In my last post, I walked through how to setup a minimal UEFI Ubuntu installation. At the end of that guide, you only have the tty prompt and the linux shell at your disposal. Obviously it would help to have a nice clean GUI and more flexible applications for daily productivity.

In this guide, I walk through how I installed i3-gaps, polybar, and compton on my minimal Ubuntu system. The end result looks like this

i3-gaps

There are instructions for how to install i3-gaps on Ubuntu on the project wiki on Github. They mention that there are several PPAs available which you can add to apt and use to install. I found that these were not up-to-date with the latest version of Ubuntu, and opted to build everything from source instead. This is not recommended by the i3-gaps maintainer, but I haven’t had issues with it.

  1. Install the necessary dependencies
sudo apt-get install libxcb1-dev libxcb-keysyms1-dev libpango1.0-dev libxcb-util0-dev libxcb-icccm4-dev libyajl-dev libstartup-notification0-dev libxcb-randr0-dev libev-dev libxcb-cursor-dev libxcb-xinerama0-dev libxcb-xkb-dev libxkbcommon-dev libxkbcommon-x11-dev autoconf libxcb-xrm0 libxcb-xrm-dev automake libxcb-shape0-dev
  1. Clone the i3-gaps repository from Github and install it. You can use the following script (copied from the i3-gaps Github) to do so.

    The first few lines creates a directory called src where I clone external source code.
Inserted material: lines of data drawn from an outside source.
Lemma firstMatch_Some (st : Emojis) (text : QString) (i : nat)
    (ps : list EmojiPtr) (p : EmojiPtr) :
  firstMatch st text i ps = Some p ->
  p ∈ ps
  /\ (i + valueLength st p <= length text)%nat
  /\ restMatches text i (value (deref st p)) = true.
Proof.
  induction ps as [|q ps IH]; simpl; [done|].
  destruct (_ <? _) eqn:Hfit.
  { intros (? & ? & ?)%IH. split; [by right|done]. }
  destruct (restMatches text i (value (deref st q))) eqn:Hrest.
  - intros [= <-]. split; [by left|]. split; [|done].
    apply Z.ltb_ge in Hfit. unfold valueLength. lia.
  - intros (? & ? & ?)%IH. split; [by right|done].
Qed.

(** With the longer values first, the first match is at least as long as any
    candidate that fits and agrees. *)
Lemma firstMatch_longest (st : Emojis) (text : QString) (i : nat)
    (ps : list EmojiPtr) (q : EmojiPtr) :
  StronglySorted (fun a b => valueLength st b <= valueLength st a)%nat ps ->
  q ∈ ps ->
  (i + valueLength st q <= length text)%nat ->
  restMatches text i (value (deref st q)) = true ->
  exists p, firstMatch st text i ps = Some p
            /\ (valueLength st q <= valueLength st p)%nat.
Proof.
  intros Hsorted Hq Hfit Hrest.
  induction Hsorted as [|a ps Hps IH Ha]; [by apply elem_of_nil in Hq|].
  simpl. destruct (_ <? _) eqn:Hfita.
  - apply elem_of_cons in Hq as [->|Hq]; [|by apply IH].
    apply Z.ltb_lt in Hfita. unfold valueLength in Hfit. lia.
  - destruct (restMatches text i (value (deref st a))) eqn:Hresta.
    + exists a. split; [done|].
      apply elem_of_cons in Hq as [->|Hq]; [done|].
      rewrite Forall_forall in Ha. by apply Ha.
    + apply elem_of_cons in Hq as [->|Hq]; [congruence|by apply IH].
Qed.

Lemma matchAt_Some (st : Emojis) (text : QString) (i : nat) (p : EmojiPtr)
    (len : nat) :
  matchAt st text i = Some (p, len) <->
  exists c ps, text !! i = Some c /\ isLowSurrogate c = false
    /\ emojiFirstByte_ st !! c = Some ps
    /\ firstMatch st text i ps = Some p
    /\ len = valueLength st p /\ len <> 0%nat.
Proof.
  unfold matchAt, valueLength. split.
  - destruct (text !! i) as [c|] eqn:Hc; [|done].
    destruct (isLowSurrogate c) eqn:Hlow; [done|].
    destruct (emojiFirstByte_ st !! c) as [ps|] eqn:Hps; [|done].
    destruct (firstMatch st text i ps) as [q|] eqn:Hfirst; [|done].
    case_decide as Hlen; [done|]. intros [= <- <-].
    exists c, ps. by repeat split.
  - intros (c & ps & -> & -> & -> & -> & -> & Hne).
    by rewrite decide_False.
Qed.

Lemma Indexed_FirstUnit (st : Emojis) : Indexed st -> FirstUnit st.
Proof.
  intros H c ps p Hps Hp.
  destruct (indexed_first _ H c ps p Hps Hp) as (e & He & Hc).
  unfold deref. by rewrite He.
Qed.

Lemma matchAt_occurs (st : Emojis) (text : QString) (i : nat) (p : EmojiPtr)
    (len : nat) :
  FirstUnit st ->
  matchAt st text i = Some (p, len) ->
  len = valueLength st p /\ (0 < len)%nat /\ (i + len <= length text)%nat
  /\ occursAt text i (value (deref st p)).
Proof.
  intros Hfirst (c & ps & Hc & _ & Hps & Hm & -> & Hne)%matchAt_Some.
  apply firstMatch_Some in Hm as (Hp & Hfit & Hrest).
  split; [done|]. split; [lia|]. split; [done|].
  apply occursAt_lookup. intros j Hj.
  destruct (decide (j = 0)%nat) as [->|Hj0].
  - rewrite Nat.add_0_r, Hc. symmetry. by eapply Hfirst.
  - rewrite restMatches_true in Hrest. apply Hrest. lia.
Qed.

Lemma parseLoop_result (st : Emojis) (text : QString) (i last : nat)
    (result : list Span) :
  parseLoop st text i last result = result ++ parseLoop st text i last [].
Proof.
  revert last result. loop_induction text i. intros i Hn last result.
  rewrite (parseLoop_eq st text i last result), (parseLoop_eq st text i last []).
  destruct (decide (i < length text)%nat) as [Hlt|Hge]; [|done].
  destruct (matchAt st text i) as [[p len]|].
  - rewrite (IH (length text - S (i + (len - 1)))%nat ltac:(lia) _ eq_refl _
               (result ++ _)).
    rewrite (IH (length text - S (i + (len - 1)))%nat ltac:(lia) _ eq_refl _
               ([] ++ _)).
    by rewrite <- !app_assoc.
  - by apply (IH (length text - S i)%nat ltac:(lia)).
Qed.

(** An emoji span of the result was matched where it stands. *)
Lemma parseLoop_matched (st : Emojis) (text : QString) (i last : nat)
    (result : list Span) (j : nat) (p : EmojiPtr) :
  SpanEmoji j p ∈ parseLoop st text i last result ->
  SpanEmoji j p ∈ result
  \/ ((i <= j)%nat /\ matchAt st text j = Some (p, valueLength st p)).
Proof.
  revert last result. loop_induction text i. intros i Hn last result.
  rewrite parseLoop_eq.
  destruct (decide (i < length text)%nat) as [Hlt|Hge].
  - destruct (matchAt st text i) as [[q len]|] eqn:Hm.
    + intros [Hin|[Hle Hj]]%(IH (length text - S (i + (len - 1)))%nat ltac:(lia) _ eq_refl).
      * apply elem_of_app in Hin as [Hin|Hin]; [by left|].
        apply elem_of_app in Hin as [Hin|Hin].
        { unfold inbetween in Hin. case_decide; [|by apply elem_of_nil in Hin].
          by apply list_elem_of_singleton in Hin. }
        apply list_elem_of_singleton in Hin as [= -> ->]. right. split; [done|].
        pose proof Hm as (_ & _ & _ & _ & _ & _ & -> & _)%matchAt_Some. done.
      * right. split; [lia|done].
    + intros [Hin|[Hle Hj]]%(IH (length text - S i)%nat ltac:(lia) _ eq_refl).
      * by left.
      * right. split; [lia|done].
  - intros [Hin|Hin]%elem_of_app; [by left|].
    unfold inbetween in Hin. case_decide; [|by apply elem_of_nil in Hin].
    by apply list_elem_of_singleton in Hin.
Qed.
(** * Vintage Cookbook: the sanitizer, the two API handlers and the
    client-side search and date formatting, embedded in Rocq.

    Sources: [api/recipes.js] (recipes handler), the comments handler
    (second part of [app.js]) and the browser script (first part of
    [app.js]).

    JavaScript strings are sequences of UTF-16 code units, modelled as
    [list N]; finite maps of the document store are stdpp [gmap]s. *)

From Stdlib Require Import ZArith NArith Strings.String Strings.Ascii Lia.
From stdpp Require Import base option list sorting gmap.
(** ** Applying the settings ([ExecuteRequest]) *)

(** One part of a multipart form, by the [curl_formadd] call that adds it. *)
Inductive FormPart :=
  | CURLFORM_FILE (name_ filePath_ fileName contentType_ : string)
  | CURLFORM_COPYCONTENTS (name_ contents fileName contentType_ : string)
  | CURLFORM_PTRCONTENTS (name_ : string) (contentsLength : Z) (contentType_ : string).

(** What [CURLOPT_POSTFIELDS] points at. *)
Inductive PostFields :=
  | post_extraDataBuffer
  | post_extraDataStr (text : string).

(** The [curl_easy_setopt] calls of [ExecuteRequest] that concern TLS,
    debugging, timeouts, request headers and the request body. *)
Inductive CurlSetting :=
  | CURLOPT_CAINFO (path : string)
  | CURLOPT_SSL_VERIFYPEER (v : Z)
  | CURLOPT_SSL_VERIFYHOST (v : Z)
  | CURLOPT_SSLVERSION_NTLSv1_1
  | CURLOPT_SSLENCCERT (path : string)
  | CURLOPT_SSLENCKEY (path : string)
  | CURLOPT_SSLSIGNCERT (path : string)
  | CURLOPT_SSLSIGNKEY (path : string)
  | CURLOPT_SSLCERT (path : string)
  | CURLOPT_SSLKEY (path : string)
  | CURLOPT_VERBOSE
  | CURLOPT_DEBUGFUNCTION
  | CURLOPT_TIMEOUT (seconds : option Z)
  | CURLOPT_CONNECTTIMEOUT (seconds : option Z)
  | CURLOPT_HTTPHEADER (lines : list string)
  | CURLOPT_HTTPPOST (parts : list FormPart)
  | CURLOPT_POSTFIELDS (fields : PostFields)
  | CURLOPT_POSTFIELDSIZE (n : Z).

#[global] Instance FormPart_eq_dec : EqDecision FormPart.
Proof. solve_decision. Defined.

#[global] Instance PostFields_eq_dec : EqDecision PostFields.
Proof. solve_decision. Defined.

#[global] Instance CurlSetting_eq_dec : EqDecision CurlSetting.
Proof. solve_decision. Defined.

(** Certificate authority, peer and host verification, protocol version and
    client certificates. *)
Definition tls_opts (s : RequestSettings) : list CurlSetting :=
  (if bool_decide (caPath s ≠ "") then [CURLOPT_CAINFO (caPath s)] else [])
  ++ (if verifyServer s
      then [CURLOPT_SSL_VERIFYPEER 1; CURLOPT_SSL_VERIFYHOST 0]
      else [CURLOPT_SSL_VERIFYPEER 0; CURLOPT_SSL_VERIFYHOST 0])
  ++ (if isTLCP s then
        CURLOPT_SSLVERSION_NTLSv1_1 ::
        (if bool_decide (clientCertPath s ≠ "") then
           [CURLOPT_SSLENCCERT (clientCertPath s +:+ "client_enc.crt");
            CURLOPT_SSLENCKEY (clientCertPath s +:+ "client_enc.key");
            CURLOPT_SSLSIGNCERT (clientCertPath s +:+ "client_sign.crt");
            CURLOPT_SSLSIGNKEY (clientCertPath s +:+ "client_sign.key")]
         else [])
      else
        if bool_decide (clientCertPath s ≠ "") then
          [CURLOPT_SSLCERT (clientCertPath s +:+ "client.crt");
           CURLOPT_SSLKEY (clientCertPath s +:+ "client.key")]
        else []).

Definition debug_opts (s : RequestSettings) : list CurlSetting :=
  if isDebug s then [CURLOPT_VERBOSE; CURLOPT_DEBUGFUNCTION] else [].

(** The entries of a [std::map] in iteration order: ascending keys. *)
Definition by_key (a b : string * string) : Prop := String.le a.1 b.1.

#[global] Instance by_key_dec : RelDecision by_key.
Proof. intros a b. unfold by_key. apply _. Defined.

Definition map_entries (h : gmap string string) : list (string * string) :=
  merge_sort by_key (map_to_list h).

(** The [curl_slist] of request headers: the upload content type, the
    headers of the request, and a default content type when there are
    none. *)
Definition header_lines (s : RequestSettings) (p : HttpRequestParams) : list string :=
  (if bool_decide (uploadFilePath p ≠ "")
   then ["Content-Type: application/octet-stream"] else [])
  ++ ((λ pair, pair.1 +:+ ": " +:+ pair.2) <$> map_entries (headers s))
  ++ (if bool_decide (headers s = ∅) then
        if bool_decide (method p = "POST") || bool_decide (method p = "PUT")
           || bool_decide (method p = "DELETE")
        then ["Content-Type: application/json"]
        else ["Content-Type: application/x-www-form-urlencoded"]
      else []).

(** A request header line that sets the content type. *)
Definition is_content_type_line (line : string) : bool :=
  String.prefix "Content-Type: " line.

Definition isMultipart (s : RequestSettings) (p : HttpRequestParams) : bool :=
  bool_decide (method p = "POST") && negb (bool_decide (headers s = ∅))
  && match headers s !! "Content-Type" with
     | Some value => contains value "multipart/form-data"
     | None => false
     end.

Definition form_part (form : FormData) : FormPart :=
  if bool_decide (filePath form ≠ "") then
    CURLFORM_FILE (name form) (filePath form) (remoteFileName form) (contentType form)
  else if negb (isDataArrayBuffer form) then
    CURLFORM_COPYCONTENTS (name form) (dataStr form) (remoteFileName form)
      (contentType form)
  else
    CURLFORM_PTRCONTENTS (name form) (dataBufferSize form) (contentType form).

(** The request body: the form parts of a multipart request, otherwise the
    extra data of a request that is neither GET nor DELETE. *)
Definition body_opts (s : RequestSettings) (p : HttpRequestParams) : list CurlSetting :=
  if isMultipart s p then [CURLOPT_HTTPPOST (form_part <$> formData p)]
  else
    let not_get_delete :=
      negb (bool_decide (method p = "GET")) && negb (bool_decide (method p = "DELETE")) in
    if (isExtraDataArrayBuffer s && bool_decide (0 < extraDataBufferSize s) && not_get_delete)
       || (negb (bool_decide (extraDataStr s = "")) && not_get_delete)
    then
      if isExtraDataArrayBuffer s
      then [CURLOPT_POSTFIELDS post_extraDataBuffer;
            CURLOPT_POSTFIELDSIZE (extraDataBufferSize s)]
      else [CURLOPT_POSTFIELDS (post_extraDataStr (extraDataStr s))]
    else [].

(** The calls above in the order [ExecuteRequest] makes them on a run that
    reaches the transfer; a download ends with its own [CURLOPT_TIMEOUT]. *)
Definition settings_opts (s : RequestSettings) (p : HttpRequestParams) : list CurlSetting :=
  tls_opts s
  ++ debug_opts s
  ++ [CURLOPT_TIMEOUT (readTimeout s); CURLOPT_CONNECTTIMEOUT (connectTimeout s)]
  ++ [CURLOPT_HTTPHEADER (header_lines s p)]
  ++ body_opts s p
  ++ (if bool_decide (downloadFilePath p ≠ "") then [CURLOPT_TIMEOUT (Some 0)] else []).

(** A later [curl_easy_setopt] of an option replaces an earlier one: the
    timeouts in force when the transfer starts. *)
Definition timeout_in_force (opts : list CurlSetting) : option (option Z) :=
  last (omap (λ opt, match opt with CURLOPT_TIMEOUT t => Some t | _ => None end) opts).

Definition connect_timeout_in_force (opts : list CurlSetting) : option (option Z) :=
  last (omap (λ opt, match opt with CURLOPT_CONNECTTIMEOUT t => Some t | _ => None end) opts).

(** ** Sample requests for the further properties *)

(** A download that the server answers with 404. *)
Definition not_found_world : World :=
  world_of (disk [("/data/a.bin", 0)]) [] (wire_exchange 404 "" "").

(** A request whose connection is refused. *)
Definition refused_world : World :=
  world_of (disk []) [] (wire_failure CURLE_COULDNT_CONNECT).
(** One round of the loop of [dump_packet]. *)
Lemma dump_round_run (raw : Z → Z) (start j : Z) s :
  bind (if start <? j then printf_char else ret tt)
    (λ _, bind (printf_x (Z.land (Z.shiftr (raw j) 4) 15))
            (λ _, printf_x (Z.land (raw j) 15))) s
  = (tt, World (w_live s) (w_addr s) (w_net s) (w_bcast s) (w_conmsg s)
               (w_zig s) (w_calls s) (w_out s ++ byte_text (raw j))
               (w_oom s) (w_junk s)
               (if start <? j then true else w_ub s)).
Proof.
  unfold bind, printf_x, printf, printf_char, ret, with_ub, byte_text.
  rewrite !hex_digits_nibble.
  destruct (start <? j); simpl; by rewrite <- app_assoc.
Qed.

(** The loop of [dump_packet] from index [i] on, [count] rounds. *)
Lemma dump_loop_run (raw : Z → Z) (start : Z) (count : nat) (i : Z) s :
  start ≤ i →
  for_loop count i
    (λ j, bind (if start <? j then printf_char else ret tt)
            (λ _, bind (printf_x (Z.land (Z.shiftr (raw j) 4) 15))
                    (λ _, printf_x (Z.land (raw j) 15)))) s
  = (tt, World (w_live s) (w_addr s) (w_net s) (w_bcast s) (w_conmsg s)
               (w_zig s) (w_calls s)
               (w_out s ++ concat ((λ j, byte_text (raw j))
                                     <$> seqZ i (Z.of_nat count)))
               (w_oom s) (w_junk s)
               (if decide (count = 0%nat ∨ (count = 1%nat ∧ i = start))
                then w_ub s else true)).
Proof.
  revert i s. induction count as [|count IH]; intros i s Hi.
  - simpl. rewrite app_nil_r. by destruct s.
  - rewrite seqZ_cons by lia.
    replace (Z.pred (Z.of_nat (S count))) with (Z.of_nat count) by lia.
    cbn [for_loop].
    erewrite bind_run by apply dump_round_run.
    rewrite IH by lia. cbn [w_live w_addr w_net w_bcast w_conmsg w_zig
                            w_calls w_out w_oom w_junk w_ub].
    f_equal. f_equal.
    + rewrite <- app_assoc. reflexivity.
    + destruct (Z.ltb_spec start i); repeat case_decide; try done; lia.
Qed.

(** X17: with a frame held, [dump_packet] takes the bytes of the raw
    frame from [start] up to the smaller of [start + maxlen] (as a
    [size_t], so modulo [2 ^ size_t_bits]) and the frame's raw length.
    When that bound is not above [start] it prints a newline and nothing
    else; when it is [start + 1] it prints the two digits of the byte at
    [start] and the newline; in both cases it changes nothing else and does
    nothing undefined.  When two bytes or more are to be dumped, the
    second round calls [printf] with a character for a format, which is
    undefined: the dump has no defined outcome. *)
Theorem dump_packet_prints s (l2 start maxlen : Z) (net : l2net_154) :
  w_net s !! l2 = Some net →
  curframe_ net ≠ NULL →
  let f := zig_frame (w_zig s) (curframe_ net) in
  let stop := Z.min (rawlen f) ((start + maxlen) mod 2 ^ size_t_bits) in
  let s' := (dump_packet rawframe l2 start maxlen s).2 in
  (stop - start ≤ 1 →
   w_out s'
   = w_out s
     ++ (if decide (stop = start + 1)
         then byte_text (rawframe (w_zig s) (curframe_ net) start) else [])
     ++ [newline]
   ∧ w_ub s' = w_ub s
   ∧ w_calls s' = w_calls s ∧ w_net s' = w_net s ∧ w_addr s' = w_addr s)
  ∧ (1 < stop - start →
     outcome (dump_packet rawframe l2 start maxlen) s = None).
Proof.
  intros Hn Hheld f stop s'.
  assert (Hstop : (if rawlen f <? to_size_t (start + maxlen)
                   then rawlen f else to_size_t (start + maxlen)) = stop).
  { unfold stop, to_size_t. destruct (Z.ltb_spec (rawlen f)
      ((start + maxlen) mod 2 ^ size_t_bits)); lia. }
  assert (Hseq : seqZ start (Z.of_nat (Z.to_nat (stop - start)))
                 = seqZ start (stop - start)).
  { unfold seqZ. by rewrite Nat2Z.id. }
  assert (Hrun : dump_packet rawframe l2 start maxlen s
    = (tt, World (w_live s) (w_addr s) (w_net s) (w_bcast s) (w_conmsg s)
                 (w_zig s) (w_calls s)
                 (w_out s
                  ++ concat ((λ i, byte_text (rawframe (w_zig s)
                                                       (curframe_ net) i))
                               <$> seqZ start (stop - start))
                  ++ [newline])
                 (w_oom s) (w_junk s)
                 (if decide (stop - start ≤ 1) then w_ub s else true))).
  { unfold dump_packet.
    erewrite bind_run by (apply load_net_some; exact Hn). cbv beta.
    erewrite bind_run by (apply frame_at_held; exact Hheld).
    cbv beta zeta. fold f. rewrite Hstop.
    erewrite bind_run by (apply (dump_loop_run _ start); lia).
    unfold printf.
    cbn [w_live w_addr w_net w_bcast w_conmsg w_zig w_calls w_out w_oom
         w_junk w_ub].
    rewrite Hseq, <- app_assoc. do 2 f_equal.
    clear. clearbody stop. repeat case_decide; try done; lia. }
  split.
  - intros Hle. unfold s'. rewrite Hrun.
    cbn [snd w_out w_ub w_calls w_net w_addr].
    split; [| by rewrite decide_True by exact Hle].
    do 2 f_equal. clear Hrun Hstop Hseq s'. clearbody stop.
    case_decide as Hone.
    + replace (stop - start) with 1 by lia.
      rewrite seqZ_cons by lia. simpl. reflexivity.
    + unfold seqZ. replace (Z.to_nat (stop - start)) with 0%nat by lia.
      done.
  - intros Hmany. unfold outcome. rewrite Hrun. cbn [snd w_ub].
    rewrite decide_False by lia. done.
Qed.

End PrintingProperties.

(** ** The radio's inline functions *)

Section RF2xxProperties.
Context {chip : Type}.
Variable rf2xx_reg_read : Z → Z → chip → Z * chip.
Variable rf2xx_reg_write : Z → Z → Z → chip → chip.
Variables (RF2XX_REG__TRX_STATE RF2XX_REG__TRX_STATUS : Z).
Variable RF2XX_TRX_STATUS_MASK__TRX_STATUS : Z.

Lemma land_le_mask (v m : Z) : 0 ≤ m → 0 ≤ Z.land v m ≤ m.
Proof.
  intros Hm. split; [apply Z.land_nonneg; by right |].
  assert (Hsub : Z.ldiff (Z.land v m) m = 0).
  { apply Z.bits_inj'. intros k Hk.
    rewrite Z.ldiff_spec, Z.land_spec, Z.bits_0.
    by destruct (Z.testbit v k), (Z.testbit m k). }
  pose proof (Z.sub_nocarry_ldiff _ _ Hsub) as Hdiff.
  assert (0 ≤ Z.ldiff m (Z.land v m)) by (apply Z.ldiff_nonneg; by left).
  lia.
Qed.

(** X18: [rf2xx_get_status] reads the status register once and returns
    its value under the status mask: a byte with no bit outside the mask,
    hence at most the mask.  The chip is left as the read left it. *)
Theorem rf2xx_get_status_masked (radio : Z) (c : chip) :
  let r := rf2xx_get_status rf2xx_reg_read RF2XX_REG__TRX_STATUS
             RF2XX_TRX_STATUS_MASK__TRX_STATUS radio c in
  0 ≤ r.1 < 256
  ∧ Z.land r.1 RF2XX_TRX_STATUS_MASK__TRX_STATUS = r.1
  ∧ (0 ≤ RF2XX_TRX_STATUS_MASK__TRX_STATUS →
     r.1 ≤ RF2XX_TRX_STATUS_MASK__TRX_STATUS)
  ∧ r.2 = (rf2xx_reg_read radio RF2XX_REG__TRX_STATUS c).2.
Proof.
  unfold rf2xx_get_status.
  destruct (rf2xx_reg_read radio RF2XX_REG__TRX_STATUS c) as [v c'].
  simpl. unfold to_uint8.
  set (m := RF2XX_TRX_STATUS_MASK__TRX_STATUS).
  split; [apply Z.mod_pos_bound; lia |]. split; [| split; [| done]].
  - rewrite <- Z.land_ones by lia.
    rewrite <- Z.land_assoc, (Z.land_comm (Z.ones 8) m), Z.land_assoc.
    by rewrite <- (Z.land_assoc v m m), Z.land_diag.
  - intros Hm. destruct (land_le_mask v m Hm) as [H0 Hle].
    pose proof (Z.mod_le (Z.land v m) (2 ^ 8) H0). lia.
Qed.
Lemma matchesFrom_app_at (skip : nat) pre rest :
  (skip <= length (pathRun pre))%nat ->
  matchesFrom skip (pre ++ at_sign :: rest)
  = matchesFrom skip pre ++ matchesFrom 0 (at_sign :: rest).
Proof.
  set (tail := matchesFrom 0 (at_sign :: rest)).
  revert skip. induction pre as [|c pre IH]; intros skip Hskip.
  - simpl in Hskip. by replace skip with 0%nat by lia.
  - change ((c :: pre) ++ at_sign :: rest) with (c :: (pre ++ at_sign :: rest)).
    cbn [matchesFrom]. destruct skip as [|k].
    + case_decide as Hc.
      * rewrite pathRun_app_at. destruct (pathRun pre) as [|d run] eqn:E.
        -- apply IH. lia.
        -- rewrite IH by (simpl; lia). done.
      * apply IH. lia.
    + apply IH. simpl in Hskip. destruct (isPathChar c); simpl in Hskip; lia.
Qed.

(** X1: every reference [extractAtPathReferences] returns is non-empty and
    consists of path characters only (letters, digits, [_], [.], [/],
    [-]); a prompt without [@] has no references. *)
Theorem extractAtPathReferences_wellformed (prompt : list JS.char) :
  Forall (fun ref => ref <> [] /\ Forall (fun c => isPathChar c = true) ref)
         (extractAtPathReferences prompt) /\
  (at_sign ∉ prompt -> extractAtPathReferences prompt = []).
Proof.
  split; [apply matchesFrom_wellformed|apply matchesFrom_no_at].
Qed.

(** X2: a reference written as [@ref], with [ref] a non-empty run of path
    characters that ends the prompt or is followed by another character,
    is always found, whatever precedes it: the references of the prompt
    are those of the text before it, then [ref], then those of the text
    after it. *)
Theorem extractAtPathReferences_finds (pre ref post : list JS.char) :
  ref <> [] ->
  Forall (fun c => isPathChar c = true) ref ->
  match post with [] => True | c :: _ => isPathChar c = false end ->
  extractAtPathReferences (pre ++ at_sign :: ref ++ post)
  = extractAtPathReferences pre ++ ref :: extractAtPathReferences post.
Proof.
  intros Hne Href Hpost. unfold extractAtPathReferences.
  rewrite matchesFrom_app_at by lia. f_equal.
  cbn [matchesFrom]. rewrite decide_True by done.
  rewrite (pathRun_all ref post Href Hpost).
  destruct ref as [|c ref]; [done|]. f_equal.
  by apply matchesFrom_skip_all.
Qed.

Lemma extractAtPathReferences_finds_witness :
  JS.str "src/a.ts" <> [] /\
  extractAtPathReferences (JS.str "Explain " ++ at_sign :: JS.str "src/a.ts" ++ JS.str " now")
  = extractAtPathReferences (JS.str "Explain ")
      ++ JS.str "src/a.ts" :: extractAtPathReferences (JS.str " now").
Proof.
  split; [discriminate|].
  apply (extractAtPathReferences_finds (JS.str "Explain ") (JS.str "src/a.ts") (JS.str " now")).
  - discriminate.
  - repeat constructor.
  - reflexivity.
Defined.

(** ** Path verdicts *)

(** The components of the path that [validatePath] resolves. *)
Lemma validatePath_shape cwd accessSync p r :
  Path.isAbsolute r = true ->
  exists P, Forall clean_seg P /\
    P = (if Path.isAbsolute p then canon p
         else Path.normalizeSegments false (Path.splitSep p) (rev (canon r))) /\
    resolved (validatePath cwd accessSync p r) = render P /\
    Path.resolve cwd [r] = render (canon r) /\
    allowed (validatePath cwd accessSync p r)
      = isWithinProjectRoot (render P) (render (canon r)).
Proof.
  intros Hr.
  pose proof (resolve_absolute cwd r Hr) as Hroot.
  pose proof (canon_clean r) as HR.
  eexists. split; [|split; [reflexivity|]].
  - destruct (Path.isAbsolute p); [apply canon_clean|].
    apply normalizeSegments_Forall_clean; [apply splitSep_sep_free|].
    by apply Forall_rev.
  - assert (Hres : Path.normalize
              (if Path.isAbsolute p then Path.resolve cwd [p]
               else Path.resolve cwd [Path.resolve cwd [r]; p])
            = render (if Path.isAbsolute p then canon p
                      else Path.normalizeSegments false (Path.splitSep p) (rev (canon r)))).
    { destruct (Path.isAbsolute p) eqn:Hp.
      - rewrite resolve_absolute by done. apply normalize_render, canon_clean.
      - rewrite Hroot. rewrite (resolve_pair cwd (render (canon r)) p) by done.
        rewrite canon_render by done. apply normalize_render.
        apply normalizeSegments_Forall_clean; [apply splitSep_sep_free|].
        by apply Forall_rev. }
    unfold validatePath. cbn [resolved allowed]. rewrite Hres, Hroot. done.
Qed.
(** Lines 62-68: the loop over [enumerate(ascii_lines)]. *)
Fixpoint svg_loop (x y_start line_height : Z) (i : Z) (ascii_lines : list string)
         (svg_lines : list string) : list string :=
  match ascii_lines with
  | [] => svg_lines
  | line :: rest =>
      let y := y_start + i * line_height in
      let escaped_line := escape line in
      svg_loop x y_start line_height (i + 1) rest
               (svg_lines ++ [tspan x y escaped_line])%list
  end.

(** Lines 49-69. *)
Definition format_for_svg (ascii_lines : list string) (x y_start line_height : Z)
  : string :=
  PyStr.join PyStr.newline (svg_loop x y_start line_height 0 ascii_lines []).

(** Lines 93-94. *)
Fixpoint print_lines (ascii_lines : list string) (w : world) : world :=
  match ascii_lines with
  | [] => w
  | line :: rest => print_lines rest (print line w)
  end.

Inductive format : Type := text | svg.

Record args : Type := {
  image_path : string;
  width : Z;
  height : Z;
  chars : string;
  fmt : format;
  x : Z;
  y_start : Z;
  line_height : Z
}.

Definition default_chars : string := "@%#*+=-:. ".

Section Script.

(** Lines 26-31: [Image.open], [convert('L')], [resize] and [getdata],
    the work of the image library: the flat sequence of samples, or the
    exception it raised. *)
Variable load : string -> Z -> Z -> result (list Z).

Definition image_to_ascii_try (image_path : string) (width height : Z)
           (chars : string) : result (list string) :=
  pixels <- load image_path width height ;;
  to_ascii_lines pixels width height chars.

(** Lines 24-47. *)
Definition image_to_ascii (image_path : string) (width height : Z)
           (chars : string) (w : world) : outcome (list string) :=
  match image_to_ascii_try image_path width height chars with
  | Ok ascii_lines => Done ascii_lines w
  | Raise e => Exited 1 (print_err ("Error processing image: " ++ e) w)
  end.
Everything else is lifted right from the i3-gaps Github wiki.

# Create src directory
mkdir ~/src
cd ~/src

# Clone the repository
git clone https://www.github.com/Airblader/i3 i3-gaps
cd i3-gaps

# Compile & install
autoreconf --force --install
rm -rf build/
mkdir -p build && cd build/

# Disabling sanitizers is important for release versions!
# The prefix and sysconfdir are, obviously, dependent on the distribution.
../configure --prefix=/usr --sysconfdir=/etc --disable-sanitizers
make
sudo make install

X

We’ve installed a window manager, but now we need a display manager. X is the go-to for this.

If you specify to install just the three packages listed below, you’ll install X with only the dependencies you need, and avoid installing all the extra Ubuntu/GNOME dependencies you don’t.

sudo apt-get install xserver-xorg xterm xinit

This will install a number of additional dependencies, as well, though it should only take up ~300MB of space.

Compton

Compton is a compositor for X11. It enables things like smooth scrolling in web browsers, window shadows, and other nice features to make the desktop look and feel polished.

Compton can be installed easily using apt

sudo apt-get install compton

Polybar

Polybar is a configurable and clean status bar. For Ubuntu, it must be built from source.

Before installing polybar, you should first install the following dependencies

sudo apt install build-essential git cmake cmake-data pkg-config python3-sphinx libcairo2-dev libxcb1-dev libxcb-util0-dev libxcb-randr0-dev libxcb-composite0-dev python-xcbgen xcb-proto libxcb-image0-dev libxcb-ewmh-dev libxcb-icccm4-dev

I also recommend installing the additional dependencies listed below, as these will give you full access to integrated modules for polybar.

sudo apt install libxcb-xkb-dev libxcb-xrm-dev libxcb-cursor-dev libasound2-dev libpulse-dev libjsoncpp-dev libmpdclient-dev libcurl4-openssl-dev libnl-genl-3-dev

Once the dependencies are installed, you can clone + build polybar.

cd ~/src

git clone --recursive https://github.com/polybar/polybar
cd polybar
./build.sh

When you run build.sh, you’ll be prompted to answer a series of questions. These are about which compiler you’d like to use (gcc or clang) and which additional modules for polybar you want to install. I recommend answer y to all of them.

Be careful: you must provide “y” to each setting you want. If you don’t, you could end up not installing certain features you want.

Configuration

The first step is to configure the .xinitrc file, which will tell the X server to start i3 when it begins.

Create the file ~/.xinitrc and enter the following

#!/bin/sh

exec i3

Save this. Now run startx and you should be brought to the i3 desktop.

Press Enter to create an i3 config file. On the next screen you can choose whether to use the OS key or Alt key for the i3 modifier key. I use Alt.

You can press mod + Shift + E to exit i3 and go back to the Linux terminal at any time. However, at this point, I recommend staying in i3 and using xterm to do the remaining configuration. You can start xterm by pressing mod + Enter.

Dotfiles for i3-gaps, compton, and polybar

My dotfiles are available on Github. They are the dotfiles I use on my main system, and may be a good starting point for other users to create their own.

cd ~/src
git clone https://github.com/kgoettler/dotfiles
./deploy.sh

The deploy.sh script will create symlinks to all of the dotfiles in the directories where your system will look for them.